Puis je lui ai donné comme nom une blague parce qu’il faut toujours un nom humoristique pour un système informatique. Donc le nom de ce système est GNU : G, N, U, et c’est un acronyme récursif. GNU veut dire GNU’s not Unix ou Gnu n’est pas Unix, mais c’est une signification. Pour être un jeu de mots il faut deux significations. Pourquoi GNU et pas AGN, AGU, FNU ? Parce que ce ne sont pas des mots, ils n’ont pas d’autre signification. Mais gnou est le nom de cet animal qui habite en Afrique. Donc voici deux significations : c’est un jeu de mots, mais il est meilleur encore parce que ce nom s’utilise dans beaucoup de jeux de mots. C’est le mot le plus chargé d’humour de la langue anglaise parce que selon le dictionnaire, le « g » est muet et le mot se prononce « niou », comme le mot pour nouveau [new, NdT]. Donc chaque fois que tu veux écrire le mot new, au lieu de l’écrire n, e, w, tu peux l’écrire « gnu ». Voici un jeu de mots. Peut-être pas très bon, mais il y en a beaucoup. Donc nous avons appris à mettre en relation ce mot avec l’humour. On voit ce mot et il prête à rire. Évidemment, donner l’opportunité d’utiliser ce mot comme le nom d’un système de programmation, je ne pouvais pas résister ! Mais quand c’est le nom de notre programme, surtout en anglais, il ne faut pas suivre le dictionnaire. Si tu dis The new system, tu t’es déjà trompé parce que nous avons développé ce système depuis 29 ans et nous l’utilisons depuis 20 ans. Il n’est plus nouveau ! It’s not the new system !. C’est le GNU System. C’est le système GNU. Il faut prononcer le « g ».

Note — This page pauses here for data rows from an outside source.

(** * VINF: crawler, inverted index and ranking engine

    A shallow embedding of [crawler_fixed.py], [indexer_old.py] and
    [search_engine_old.py], of [get_setid] of [parser_old.py] and of the
    result loop of [vinf_app.py], with the parts of [csv.DictReader],
    [json.dump] and [json.load] that the indexer relies on, and the
    properties of the specification that are settled against it,
    followed by further properties of the code.

    Conventions of the embedding.
    - Python [str] values are modelled over ASCII: a text is a [string]
      (a [list ascii] inside the regular-expression engine).  Characters
      above 127 are treated as neither word, digit nor space characters.
    - A Python [dict] is an insertion-ordered association list
      ([PyDict]): iteration order is observable in the program (the
      ranking sorts a dict's items with a stable sort), so the order is
      kept in the model.
    - A Python [set] of URLs is a [gset string].
    - Exceptions are the left summand of a sum type.
    - A table is the list of its records, each a list of fields, the
      header first; an index file is its text. *)

From Stdlib Require Import Ascii String QArith Qabs Lqa Sorted.
From Stdlib Require Import DecimalFacts DecimalPos DecimalZ.
From stdpp Require Import base list strings gmap sets.

Set Warnings "-register-all,-clear-no-such-hyp".

Local Open Scope string_scope.
Local Open Scope list_scope.
Local Open Scope nat_scope.

(** ** Python dictionaries: insertion-ordered association lists *)

Module PyDict.

Definition dict (V : Type) : Type := list (string * V).

(** [d.get(k)] *)
Fixpoint get {V} (k : string) (d : dict V) : option V :=
  match d with
  | [] => None
  | (k', v) :: d' => if String.eqb k k' then Some v else get k d'
  end.

(** [d.get(k, dflt)] *)
Definition get_default {V} (k : string) (dflt : V) (d : dict V) : V :=
  match get k d with Some v => v | None => dflt end.

(** [k in d] *)
Definition mem {V} (k : string) (d : dict V) : bool :=
  match get k d with Some _ => true | None => false end.

(** [d[k] = v]: an existing key keeps its position, a new key goes last. *)
Fixpoint set {V} (k : string) (v : V) (d : dict V) : dict V :=
  match d with
  | [] => [(k, v)]
  | (k', v') :: d' =>
      if String.eqb k k' then (k, v) :: d' else (k', v') :: set k v d'
  end.

Definition keys {V} (d : dict V) : list string := map fst d.
Definition values {V} (d : dict V) : list V := map snd d.

(** A Python dictionary holds a key once; so does a dictionary of
    dictionaries at both levels. *)
Definition wf {V} (d : dict V) : Prop := NoDup (keys d).
Definition wf2 {V} (d : dict (dict V)) : Prop :=
  wf d ∧ Forall (λ kv : string * dict V, wf kv.2) d.

End PyDict.

(** ** A backtracking regular-expression engine

    The fragment of Python's [re] that the program uses.  A position is
    the character before the cursor (for [\b]) and the text after it.
    [ends r p] lists, in the order in which a backtracking matcher tries
    them, the positions at which a match of [r] started at [p] can end;
    the match that [re] reports is the first one. *)

Module Regex.

Inductive re : Type :=
| Eps
| Cls (f : ascii → bool)
| Seq (r1 r2 : re)
| Alt (r1 r2 : re)
| Star (r : re)
| Bnd
| Eos.

Definition pos : Type := option ascii * list ascii.

Definition code (c : ascii) : nat := nat_of_ascii c.

Definition is_digit (c : ascii) : bool := (48 <=? code c) && (code c <=? 57).
Definition is_lower (c : ascii) : bool := (97 <=? code c) && (code c <=? 122).
Definition is_upper (c : ascii) : bool := (65 <=? code c) && (code c <=? 90).
(** [\w] *)
Definition is_word (c : ascii) : bool :=
  is_digit c || is_lower c || is_upper c || (code c =? 95).
(** [\s]: space, [\t\n\v\f\r] and the separators [\x1c]-[\x1f] *)
Definition is_space (c : ascii) : bool :=
  (code c =? 32) || ((9 <=? code c) && (code c <=? 13))
  || ((28 <=? code c) && (code c <=? 31)).

(** [str.lower] on an ASCII character *)
Definition lower_char (c : ascii) : ascii :=
  if is_upper c then ascii_of_nat (code c + 32) else c.

(** The classes above are those of Python on ASCII text.  Beyond ASCII
    Python's [\w], [\d], [\s], [str.lower] and [re.IGNORECASE] know the
    letters, digits and spaces of Unicode, which the characters of this
    model do not represent: a statement that characterises what a class
    matches is made for a text of ASCII characters. *)
Definition ascii_text (s : string) : Prop :=
  Forall (λ c, code c < 128) (list_ascii_of_string s).

Definition word_before (p : pos) : bool :=
  match p.1 with Some c => is_word c | None => false end.
Definition word_after (p : pos) : bool :=
  match p.2 with c :: _ => is_word c | [] => false end.

(** [\b]: exactly one side of the cursor is a word character. *)
Definition at_boundary (p : pos) : bool := xorb (word_before p) (word_after p).

(** [$]: the end of the text, or just before a final newline. *)
Definition at_end (p : pos) : bool :=
  match p.2 with
  | [] => true
  | [c] => code c =? 10
  | _ => false
  end.

Definition progress (p p' : pos) : bool := length p'.2 <? length p.2.

(** Greedy repetition of a matcher [f], at most [n] times; an
    iteration that consumes nothing is not repeated. *)
Fixpoint star_ends (f : pos → list pos) (n : nat) (p : pos) : list pos :=
  match n with
  | 0 => [p]
  | S n' => flat_map (star_ends f n') (List.filter (progress p) (f p)) ++ [p]
  end.

Fixpoint ends (r : re) (p : pos) : list pos :=
  match r with
  | Eps => [p]
  | Cls f =>
      match p.2 with
      | c :: s => if f c then [(Some c, s)] else []
      | [] => []
      end
  | Seq r1 r2 => flat_map (ends r2) (ends r1 p)
  | Alt r1 r2 => ends r1 p ++ ends r2 p
  | Star r1 => star_ends (ends r1) (length p.2) p
  | Bnd => if at_boundary p then [p] else []
  | Eos => if at_end p then [p] else []
  end.

Definition match_at (r : re) (p : pos) : option pos := head (ends r p).

(** The left-to-right scan shared by [findall] and [sub]: the text cut
    into the matches found ([Hit]) and the characters between them
    ([Gap]).  [skip] counts the characters of the current match that
    are still to be passed over. *)
Inductive piece : Type :=
| Gap (c : ascii)
| Hit (m : list ascii).

Fixpoint scan (r : re) (prev : option ascii) (s : list ascii) (skip : nat)
  : list piece :=
  match s with
  | [] => []
  | c :: s' =>
      match skip with
      | S k => scan r (Some c) s' k
      | 0 =>
          match match_at r (prev, s) with
          | Some p' =>
              let n := length s - length p'.2 in
              Hit (take n s) :: (if n =? 0 then [Gap c] else [])
                ++ scan r (Some c) s' (pred n)
          | None => Gap c :: scan r (Some c) s' 0
          end
      end
  end.

Definition hits (ps : list piece) : list (list ascii) :=
  flat_map (λ p, match p with Hit m => [m] | Gap _ => [] end) ps.

(** [re.findall(r, s)] for a pattern without capturing groups *)
Definition findall (r : re) (s : list ascii) : list (list ascii) :=
  hits (scan r None s 0).

(** [re.sub(r, repl, s)] *)
Definition sub (r : re) (repl : list ascii) (s : list ascii) : list ascii :=
  flat_map (λ p, match p with Hit _ => repl | Gap c => [c] end)
           (scan r None s 0).

(** [r.search(s)] as a truth value *)
Definition search (r : re) (s : list ascii) : bool :=
  match findall r s with [] => false | _ :: _ => true end.

(** Derived forms *)
Definition Plus (r : re) : re := Seq r (Star r).
Definition Opt (r : re) : re := Alt r Eps.
Definition Chr (c : ascii) : re := Cls (Ascii.eqb c).
Definition Lit (s : string) : re :=
  foldr (λ c r, Seq (Chr c) r) Eps (list_ascii_of_string s).
Definition Cat (rs : list re) : re := foldr Seq Eps rs.
(** A literal under [re.IGNORECASE] *)
Definition LitI (s : string) : re :=
  foldr (λ c r, Seq (Cls (λ x, Ascii.eqb (lower_char x) (lower_char c))) r)
        Eps (list_ascii_of_string s).
Definition Fail : re := Cls (λ _, false).
Definition Any (rs : list re) : re := foldr Alt Fail rs.

End Regex.

(** ** Exceptions and JSON documents *)

Inductive exn : Type :=
| KeyError (k : string)
| ZeroDivisionError
| ValueError
| OverflowError.

Definition result (A : Type) : Type := exn + A.

Definition rbind {A B} (m : result A) (f : A → result B) : result B :=
  match m with inl e => inl e | inr a => f a end.

Notation "x ←ᵣ m ; k" := (rbind m (λ x, k))
  (at level 20, m at level 100, k at level 200, right associativity,
   only parsing).

(** The documents that [json.dump] writes and [json.load] reads back.
    Objects keep the order of their members, as Python's [json] does. *)
Inductive json : Type :=
| JNull
| JInt (z : Z)
| JStr (s : string)
| JArr (l : list json)
| JObj (l : list (string * json)).

(** ** The tokenizer and the inverted index ([indexer_old.py]) *)

Module Indexer.
Import PyDict Regex.

Definition GENERAL_STOPWORDS : list string :=
  [ "the"; "a"; "an"; "and"; "or"; "but"; "in"; "on"; "at"; "to";
    "for"; "of"; "with"; "by"; "from"; "as"; "is"; "was"; "are";
    "were"; "been"; "be"; "have"; "has"; "had"; "do"; "does"; "did";
    "will"; "would"; "should"; "could"; "may"; "might"; "can"; "this";
    "that"; "these"; "those"; "it"; "its"; "you"; "your"; "not"; "who";
    "any" ].

Definition DOMAIN_STOPWORDS : list string :=
  [ "drug"; "drugs"; "medicine"; "medication"; "medications";
    "treatment"; "pharmaceutical"; "therapy"; "oral"; "patient";
    "patients"; "may"; "should"; "can"; "use"; "used"; "using" ].

Definition ALL_STOPWORDS : list string :=
  GENERAL_STOPWORDS ++ DOMAIN_STOPWORDS.

Definition is_stopword (tok : string) : bool :=
  existsb (String.eqb tok) ALL_STOPWORDS.

Definition lower (s : list ascii) : list ascii := map lower_char s.

(** [\b\d+(?:\.\d+)?\s*(?:mg|mcg|g|ml|mcl|ug|iu|units?)\b(?:/\w+)?] *)
Definition units : re :=
  Any [ Lit "mg"; Lit "mcg"; Lit "g"; Lit "ml"; Lit "mcl"; Lit "ug";
        Lit "iu"; Seq (Lit "unit") (Opt (Lit "s")) ].
Definition number : re :=
  Seq (Plus (Cls is_digit)) (Opt (Seq (Lit ".") (Plus (Cls is_digit)))).
Definition dosage_pattern : re :=
  Cat [ Bnd; number; Star (Cls is_space); units; Bnd;
        Opt (Seq (Lit "/") (Plus (Cls is_word))) ].

(** [\b[a-z]+(?:-[a-z]+)+\b] *)
Definition compound_pattern : re :=
  Cat [ Bnd; Plus (Cls is_lower);
        Plus (Seq (Lit "-") (Plus (Cls is_lower))); Bnd ].

(** [\b\d+(?:\.\d+)?%\b] *)
Definition percentage_pattern : re := Cat [ Bnd; number; Lit "%"; Bnd ].

(** [\b[a-z]{3,}\b] *)
Definition word_pattern : re :=
  Cat [ Bnd; Cls is_lower; Cls is_lower; Cls is_lower;
        Star (Cls is_lower); Bnd ].

(** [\s+] *)
Definition spaces_pattern : re := Plus (Cls is_space).

(** The segments of a compound: [tok.split("-")] *)
Fixpoint split_hyphen (tok : list ascii) : list (list ascii) :=
  match tok with
  | [] => [[]]
  | c :: tok' =>
      if Ascii.eqb c "-" then [] :: split_hyphen tok'
      else match split_hyphen tok' with
           | seg :: segs => (c :: seg) :: segs
           | [] => [[c]]
           end
  end.

Definition has_digit (tok : list ascii) : bool := existsb is_digit tok.
Definition has_char (c : ascii) (tok : list ascii) : bool :=
  existsb (Ascii.eqb c) tok.

(** The condition of the filtering loop of [tokenize]. *)
Definition keep (tok : list ascii) : bool :=
  (has_digit tok || has_char "-" tok || has_char "%" tok)
  || (negb (is_stopword (string_of_list_ascii tok)) && (2 <? length tok)).

(** The working text after dosage spans are blanked out. *)
Definition working_text (text : list ascii) : list ascii :=
  sub dosage_pattern [" "%char] (lower text).

(** The list [tokens] before the filtering loop. *)
Definition candidates (text : list ascii) : list (list ascii) :=
  let text := lower text in
  let dosages := map (sub spaces_pattern []) (findall dosage_pattern text) in
  let text := sub dosage_pattern [" "%char] text in
  let compounds := findall compound_pattern text in
  let percentages := findall percentage_pattern text in
  let words := findall word_pattern text in
  dosages ++ compounds ++ percentages ++ words.

Definition tokenize (text : string) : list string :=
  if String.eqb text "" || String.eqb text "Not found" then []
  else map string_of_list_ascii
           (List.filter keep (candidates (list_ascii_of_string text))).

Mais il y a une autre erreur de prononciation très commune et très bizarre qu’il faut éviter, qui sonne comme Linux. Bizarre, mais beaucoup, quand ils parlent du système GNU, disent Linux, par erreur évidemment. Mais c’était quoi l’erreur, la confusion ? En l’année 92, nous avions presque tout le système initial GNU, mais un composant essentiel manquait toujours. C’était le noyau. Ils ont commencé à parler d’un système Linux et les autres ont suivi la même erreur. Et c’est comme ça que la majorité des utilisateurs du système GNU et Linux ne reconnaît pas qu’il s’agit du système GNU et Linux, ils disent Linux tout court et pensent que le système entier est le travail de monsieur Torvalds. Ils pensent que le système vient de sa vision de la vie, de sa philosophie. Et c’est quoi sa philosophie ? Il n’a jamais été d’accord avec le mouvement logiciel libre. Il a fait une contribution importante à la communauté du logiciel libre, mais pour d’autres motivations que j’ignore. Bon ! Il a le droit à ses opinions, mais quand les gens pensent que le système est Linux et qu’il vient de sa vision de la vie, ils se trompent ! Mais pire encore, ils ne voient pas pourquoi valoriser leur propre liberté. Ils n’apprennent pas à valoriser les droits de l’homme dans l’informatique et voici le danger ! Oui. Ce n’est pas beau d’appeler le système Linux. C’est ne pas reconnaître notre travail. Prière de nous donner une reconnaissance égale. Prière de l’appeler GNU et Linux.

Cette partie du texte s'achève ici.